B. "It delivers a specific concentration of oxygen constantly." While it does provide a specific concentration, it is not as constant as other devices because it can vary based on the client's breathing patterns.
C. "It delivers the low concentration of oxygen you need." A nasal cannula typically delivers a low concentration of oxygen (approximately 24-44% oxygen depending on the flow rate), which is appropriate for clients who need supplemental oxygen but do not require a high concentration.
D. "It allows you to remove it for a while when it gets uncomfortable." This is misleading; while the client can remove it temporarily, it is essential to maintain oxygen therapy as prescribed for adequate oxygenation.
A nurse is collecting data on a client who has respiratory alkalosis. Which of the following findings should the nurse expect?
Explanation
A. Abdominal pain: This is not typically associated with respiratory alkalosis, which primarily affects respiratory and neurologic systems.
B. Hyperventilation: Respiratory alkalosis occurs when a person exhales too much carbon dioxide, typically from hyperventilation, which can result from anxiety, pain, or other conditions.
C. Constipation: This is not a symptom of respiratory alkalosis; it might be seen in other metabolic disorders but not this one.
D. Dry skin: Dry skin is not a common manifestation of respiratory alkalosis; symptoms are usually respiratory and neurological (e.g., lightheadedness, tingling).
A nurse is reinforcing teaching with a client who has a new prescription for nebulizer treatments. Which of the following client statements indicates to the nurse a need for further teaching?
Explanation
A. "I will seal my lips around the mouthpiece and take slow, deep breaths.": This is a correct technique for nebulizer use, ensuring proper delivery of the medication.
B. "I should wash the mouthpiece with warm, soapy water each day.": Proper cleaning of the mouthpiece daily is recommended to prevent infection and maintain hygiene.
C. "I will store my nebulizer at room temperature.": Storing the nebulizer at room temperature is appropriate to ensure its functionality.
D. "I should keep medication in my nebulizer at all times." Nebulizer medication should not be left in the device when it is not in use. Leaving medication in the nebulizer can lead to contamination or improper dosing. The medication should be added only before each treatment.
A nurse is caring for a client who is postoperative following a tracheostomy, and has copious and tenacious secretions. Which of the following is an acceptable method for the nurse to use to thin this client's secretions?
Explanation
A. Perform chest physiotherapy prior to suctioning: While chest physiotherapy helps mobilize secretions, it does not thin them, which is the main concern in this situation.

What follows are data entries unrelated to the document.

(** * Interval abstract domain of crab: bounds, intervals, separate domain.

    Shallow embedding of
      - include/crab/domains/intervals.hpp   (bound, interval, interval_domain)
      - include/ikos/domains/separate_domains.hpp (separate_domain)
    The C++ templates are parametric in the number type; the embedding is
    parametric in a class [Number] with instances for [z_number] (Z) and
    [q_number] (Q). *)

From Stdlib Require Import ZArith QArith Bool Lia.
From stdpp Require Import base option list gmap fin_maps.

Local Open Scope Z_scope.

(** ** Numbers (z_number, q_number) *)

(** The operations the templates use on [Number], with the order laws of an
    exact ordered number type.  [of_int] is the conversion from an integer
    literal ([Number(int)]). *)
Class Number (N : Type) := {
  of_int : Z -> N;
  n_add : N -> N -> N;
  n_neg : N -> N;
  n_mul : N -> N -> N;
  n_div : N -> N -> N;
  n_eqb : N -> N -> bool;
  n_leb : N -> N -> bool;
  n_ltb : N -> N -> bool;
  n_ltb_spec : forall x y, n_ltb x y = negb (n_leb y x);
  n_eqb_spec : forall x y, n_eqb x y = n_leb x y && n_leb y x;
  n_leb_total : forall x y, n_leb x y || n_leb y x = true;
  n_leb_trans : forall x y z,
    n_leb x y = true -> n_leb y z = true -> n_leb x z = true;
  of_int_leb : forall a b, n_leb (of_int a) (of_int b) = (a <=? b);
  n_neg_of_int : forall a, n_neg (of_int a) = of_int (- a);
  n_mul_of_int : forall a b, n_mul (of_int a) (of_int b) = of_int (a * b);
}.

Definition n_gtb {N} `{Number N} (x y : N) : bool := n_ltb y x.
Definition n_geb {N} `{Number N} (x y : N) : bool := n_leb y x.

(** z_number: division truncates toward zero. *)
#[export, refine] Instance z_number : Number Z := {|
  of_int := fun z => z;
  n_add := Z.add; n_neg := Z.opp; n_mul := Z.mul; n_div := Z.quot;
  n_eqb := Z.eqb; n_leb := Z.leb; n_ltb := Z.ltb |}.
Proof.
  - intros x y. destruct (Z.ltb_spec x y), (Z.leb_spec y x); simpl; auto; lia.
  - intros x y.
    destruct (Z.eqb_spec x y), (Z.leb_spec x y), (Z.leb_spec y x);
      simpl; auto; lia.
  - intros x y. destruct (Z.leb_spec x y), (Z.leb_spec y x); simpl; auto; lia.
  - intros x y z Hxy Hyz. apply Z.leb_le in Hxy, Hyz. apply Z.leb_le. lia.
  - reflexivity.
  - reflexivity.
  - reflexivity.
Defined.

Lemma Qle_bool_total (x y : Q) : Qle_bool x y || Qle_bool y x = true.
Proof.
  destruct (Qlt_le_dec x y) as [Hlt | Hle].
  - apply Qlt_le_weak, Qle_bool_iff in Hlt. rewrite Hlt. reflexivity.
  - apply Qle_bool_iff in Hle. rewrite Hle. apply orb_true_r.
Qed.

Lemma Qeq_bool_le (x y : Q) : Qeq_bool x y = Qle_bool x y && Qle_bool y x.
Proof.
  destruct (Qeq_bool x y) eqn:He.
  - apply Qeq_bool_iff in He. symmetry. apply andb_true_iff.
    split; apply Qle_bool_iff; rewrite He; apply Qle_refl.
  - symmetry. apply not_true_is_false. intros Hb.
    apply andb_true_iff in Hb as [H1 H2].
    apply Qle_bool_iff in H1, H2.
    assert (Qeq_bool x y = true)
      by (apply Qeq_bool_iff, Qle_antisym; assumption).
    congruence.
Qed.

(** q_number: exact rationals, compared up to value. *)
#[export, refine] Instance q_number : Number Q := {|
  of_int := inject_Z;
  n_add := Qplus; n_neg := Qopp; n_mul := Qmult; n_div := Qdiv;
  n_eqb := Qeq_bool; n_leb := Qle_bool;
  n_ltb := fun x y => negb (Qle_bool y x) |}.
Proof.
  - reflexivity.
  - apply Qeq_bool_le.
  - apply Qle_bool_total.
  - intros x y z Hxy Hyz. apply Qle_bool_iff in Hxy, Hyz.
    apply Qle_bool_iff. eapply Qle_trans; eassumption.
  - intros a b. unfold Qle_bool, inject_Z. simpl.
    rewrite !Z.mul_1_r. reflexivity.
  - reflexivity.
  - reflexivity.
Defined.
Definition get_digital_zoom_dec (response : string) : py (option string) :=
  if String.prefix "Ok" response then
    let zoom_map := [("0", "50%"); ("1", "75%"); ("2", "100%"); ("3", "125%");
                     ("4", "150%"); ("5", "175%"); ("6", "200%")] in
    match py_index response 2 with
    | Ret c => Ret (Some (dict_get zoom_map c "Unknown"))
    | Raise e => Raise e
    end
  else Ret None.

(** *** [get_system_info] *)

(** The dict built by [get_system_info] once it is non-empty; the key
    ['picture_mode'] is present only for a payload of 14 characters or
    more.  [None] stands for the empty dict [{}]. *)
Record sysinfo := mkSysinfo {
  si_power : string;
  si_lamp_hours : Z;
  si_input_source : string;
  si_firmware : string;
  si_picture_mode : option string
}.

Definition get_system_info_dec (response : string) : py (option sysinfo) :=
  if String.prefix "Ok" response && (15 <=? String.length response) then
    let data := py_drop 2 response in
    match py_index data 0 with
    | Raise e => Raise e
    | Ret d0 =>
      let power := if String.eqb d0 "1" then "On" else "Off" in
      match py_int (py_slice data 1 6) with
      | None => Raise ValueError
      | Some lamp_hours =>
        let source_code := py_slice data 6 8 in
        let source_map := [("07", "HDMI 1"); ("20", "Android Home (USB-A/SD Card)")] in
        let input_source := dict_get source_map source_code (unknown_label source_code) in
        let firmware := py_slice data 8 12 in
        let picture_mode :=
          if 14 <=? String.length data then
            let mode_code := py_slice data 12 14 in
            let mode_map := [("01", "Presentation (PC)"); ("02", "Bright");
                             ("03", "Cinema"); ("04", "sRGB");
                             ("14", "Photo (Vivid)"); ("28", "Eco")] in
            Some (dict_get mode_map mode_code (unknown_label mode_code))
          else None in
        Ret (Some (mkSysinfo power lamp_hours input_source firmware picture_mode))
      end
    end
  else Ret None.

(** *** [get_software_version] *)

(** [s.replace(c, rep)] for a one-character [c]. *)
Fixpoint str_replace (c : ascii) (rep s : string) : string :=
  match s with
  | EmptyString => EmptyString
  | String x r =>
      if Ascii.eqb x c then rep ++ str_replace c rep r
      else String x (str_replace c rep r)
  end.

(** [c in s] for a one-character [c]. *)
Fixpoint str_has (c : ascii) (s : string) : bool :=
  match s with
  | EmptyString => false
  | String x r => Ascii.eqb x c || str_has c r
  end.

Definition cons_token (tok : string) (toks : list string) : list string :=
  if String.eqb tok "" then toks else tok :: toks.

Fixpoint split_go (s : string) : string * list string :=
  match s with
  | EmptyString => ("", [])
  | String c r =>
      let '(tok, toks) := split_go r in
      if is_ws c then ("", cons_token tok toks) else (String c tok, toks)
  end.

(** [s.split()] *)
Definition split_ws (s : string) : list string :=
  let '(tok, toks) := split_go s in cons_token tok toks.

(** [d[k] = v] on a dict kept in insertion order. *)
Fixpoint dict_set (d : list (string * string)) (k v : string) : list (string * string) :=
  match d with
  | [] => [(k, v)]
  | (k', v') :: d' => if String.eqb k k' then (k', v) :: d' else (k', v') :: dict_set d' k v
  end.

Definition version_key (part : string) : option string :=
  if String.prefix "C" part then Some "DDP"
  else if String.prefix "M" part then Some "MCU"
  else if String.prefix "R" part then Some "Android"
  else if String.prefix "L" part then Some "LAN"
  else if String.prefix "H" part then Some "HDBaseT"
  else if String.prefix "S" part then Some "System"
  else None.

Definition get_software_version_dec (response : string) : py (list (string * string)) :=
  if String.prefix "Ok" response then
    let data := py_drop 2 response in
    if str_has "C"%char data && str_has "M"%char data then
      let parts := split_ws
        (str_replace "X"%char " X" (str_replace "S"%char " S"
        (str_replace "H"%char " H" (str_replace "L"%char " L"
        (str_replace "M"%char " M" (str_replace "R"%char "R " data)))))) in
      Ret (fold_left (fun versions part =>
             match version_key part with
             | Some k => dict_set versions k (py_drop 1 part)
             | None => versions
             end) parts [])
    else Ret []
  else Ret [].

(** *** The query methods *)

Definition get_power_state := query "124 1" bool_state_dec.
Definition get_av_mute_state := query "355 1" bool_state_dec.
Definition get_audio_mute_state := query "356 1" bool_state_dec.
Definition get_input_source := query "121 1" get_input_source_dec.
Definition get_projection_mode := query "129 1" get_projection_mode_dec.
Definition get_display_mode := query "123 1" get_display_mode_dec.
Definition get_brightness := query "125 1" int_dec.
Definition get_contrast := query "126 1" int_dec.
Definition get_color_temperature := query "128 1" get_color_temperature_dec.
Definition get_aspect_ratio := query "127 1" get_aspect_ratio_dec.
Definition get_v_keystone := query "543 3" int_dec.
Definition get_digital_zoom := query "543 9" get_digital_zoom_dec.
Definition get_volume := query "120 1" int_dec.
Definition get_system_info := query "150 1" get_system_info_dec.
Definition get_software_version := query "122 1" get_software_version_dec.
Definition get_ddp_software_version := query "357 3" text_dec.
Definition get_android_software_version := query "357 4" text_dec.
Definition get_lamp_hours := query "108 1" int_dec.
Definition get_system_hours := query "150 21" int_dec.
Definition get_temperature := query "352 1" int_dec.
Definition get_mac_address := query "555 2" text_dec.
Definition get_device_id := query "558 1" text_dec.
Definition get_network_status := query "451 1" bool_state_dec.
Definition get_signal_status := query "150 23" bool_state_dec.
Definition get_resolution := query "150 4" text_dec.
Definition get_refresh_rate := query "150 19" text_dec.
Definition get_digital_signage_status := query "568 1" bool_state_dec.

(** [get_fan_speeds]: one exchange per fan, in order. *)
Definition get_fan_speeds : M (list (string * option Z)) :=
  f0 <- query "351 0" int_dec ;;
  f1 <- query "351 1" int_dec ;;
  f2 <- query "351 2" int_dec ;;
  ret [("System Fan 1", f0); ("System Fan 2", f1); ("Optical Fan", f2)].
(** ** The header search *)

Lemma scan_row_stress (r : nat) (row : list string) :
  ∀ (c : nat) (f : Training.Found),
    (Training.stress_col (Training.scan_row r c row f) = Training.stress_col f
     ∧ Forall (λ val, Training.is_stress_header val = false) row)
    ∨ ∃ k val, row !! k = Some val ∧ Training.is_stress_header val = true
               ∧ Training.stress_col (Training.scan_row r c row f)
                 = Some (c + k)%nat.
Proof.
  induction row as [|val row IH]; intros c f; [by left|].
  cbn [Training.scan_row].
  destruct (IH (S c)
    (if Training.is_stress_header val
     then {| Training.stress_col := Some c;
             Training.strain_col :=
               Training.strain_col
                 (if Training.is_strain_header val
                  then {| Training.stress_col := Training.stress_col f;
                          Training.strain_col := Some c;
                          Training.start_row := Some r |}
                  else f);
             Training.start_row :=
               Training.start_row
                 (if Training.is_strain_header val
                  then {| Training.stress_col := Training.stress_col f;
                          Training.strain_col := Some c;
                          Training.start_row := Some r |}
                  else f) |}
     else if Training.is_strain_header val
          then {| Training.stress_col := Training.stress_col f;
                  Training.strain_col := Some c;
                  Training.start_row := Some r |}
          else f)) as [[Heq Hall]|(k & val' & Hk & Hval & Hres)].
  - destruct (Training.is_stress_header val) eqn:Hs.
    + right. exists 0%nat, val. rewrite Heq, Nat.add_0_r. by split.
    + left. split; [|by constructor]. rewrite Heq.
      by destruct (Training.is_strain_header val).
  - right. exists (S k), val'. rewrite Hres.
    split; [exact Hk|]. split; [exact Hval|]. f_equal. lia.
Qed.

B. Provide humidified oxygen. Humidified oxygen helps to moisten secretions, making them easier to expectorate or suction, which is especially important for tracheostomy care.
C. Pre-lubricate the suction catheter tip with sterile saline when suctioning the airway: This is not a method to thin secretions, but rather to lubricate the catheter.
D. Hyperventilate the client with 100% oxygen before suctioning the airway: This is done to prevent hypoxia during suctioning but does not help with thinning secretions.
A nurse is assisting discharge planning for a client who has a new prescription for bi-level positive airway pressure (BIPAP). The nurse should plan to contact which of the following healthcare team members to educate the client?
Explanation
A. Case manager: A case manager can help coordinate care but is not responsible for the specific education on BiPAP use.
B. Occupational therapist: Occupational therapists focus on daily living activities, not respiratory therapy.
C. Physical therapist: Physical therapists work on mobility and musculoskeletal issues, not respiratory support or BiPAP education.
D. Respiratory therapist: A respiratory therapist is responsible for providing education on the use of BiPAP, as they are specialists in respiratory equipment and therapy. They ensure that the client knows how to use the machine properly at home.